**Exercise:** As the answer, set down the lines below from the one containing "Record call_env := mkCallEnv" through the one containing "if String.eqb ifExists", exactly and inclusively, and no others.

**Materials provided:**
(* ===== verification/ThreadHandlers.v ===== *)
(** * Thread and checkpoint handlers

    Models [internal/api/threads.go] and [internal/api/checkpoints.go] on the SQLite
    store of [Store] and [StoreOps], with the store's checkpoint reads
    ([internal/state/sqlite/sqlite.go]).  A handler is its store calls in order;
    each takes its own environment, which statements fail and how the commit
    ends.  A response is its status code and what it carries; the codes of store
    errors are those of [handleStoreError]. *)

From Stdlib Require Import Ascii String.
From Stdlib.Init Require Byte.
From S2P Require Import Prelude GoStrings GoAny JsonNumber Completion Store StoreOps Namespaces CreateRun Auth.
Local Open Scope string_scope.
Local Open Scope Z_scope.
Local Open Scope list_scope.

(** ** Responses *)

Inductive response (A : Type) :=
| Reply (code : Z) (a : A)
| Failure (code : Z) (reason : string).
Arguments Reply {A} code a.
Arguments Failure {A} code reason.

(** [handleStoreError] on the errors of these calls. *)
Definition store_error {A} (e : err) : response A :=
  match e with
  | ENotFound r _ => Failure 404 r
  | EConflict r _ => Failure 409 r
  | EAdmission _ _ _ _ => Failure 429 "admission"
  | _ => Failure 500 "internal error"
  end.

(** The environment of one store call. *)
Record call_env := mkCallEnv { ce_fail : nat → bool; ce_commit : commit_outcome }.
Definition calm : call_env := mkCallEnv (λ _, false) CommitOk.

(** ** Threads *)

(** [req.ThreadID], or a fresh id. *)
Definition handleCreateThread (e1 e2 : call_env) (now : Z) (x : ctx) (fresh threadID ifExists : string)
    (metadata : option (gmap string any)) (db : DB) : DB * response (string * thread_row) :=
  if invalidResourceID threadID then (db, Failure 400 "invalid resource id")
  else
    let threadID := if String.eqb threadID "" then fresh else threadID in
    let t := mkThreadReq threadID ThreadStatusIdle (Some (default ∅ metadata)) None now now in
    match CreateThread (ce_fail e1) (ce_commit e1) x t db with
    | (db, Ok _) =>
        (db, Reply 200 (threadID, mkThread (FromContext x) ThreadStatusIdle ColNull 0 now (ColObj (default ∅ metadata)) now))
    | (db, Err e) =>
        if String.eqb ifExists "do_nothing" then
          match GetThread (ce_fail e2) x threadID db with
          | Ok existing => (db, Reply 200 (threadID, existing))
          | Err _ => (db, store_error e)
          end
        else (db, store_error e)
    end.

**Output of the exercise:**
Record call_env := mkCallEnv { ce_fail : nat → bool; ce_commit : commit_outcome }.
Definition calm : call_env := mkCallEnv (λ _, false) CommitOk.

(** ** Threads *)

(** [req.ThreadID], or a fresh id. *)
Definition handleCreateThread (e1 e2 : call_env) (now : Z) (x : ctx) (fresh threadID ifExists : string)
    (metadata : option (gmap string any)) (db : DB) : DB * response (string * thread_row) :=
  if invalidResourceID threadID then (db, Failure 400 "invalid resource id")
  else
    let threadID := if String.eqb threadID "" then fresh else threadID in
    let t := mkThreadReq threadID ThreadStatusIdle (Some (default ∅ metadata)) None now now in
    match CreateThread (ce_fail e1) (ce_commit e1) x t db with
    | (db, Ok _) =>
        (db, Reply 200 (threadID, mkThread (FromContext x) ThreadStatusIdle ColNull 0 now (ColObj (default ∅ metadata)) now))
    | (db, Err e) =>
        if String.eqb ifExists "do_nothing" then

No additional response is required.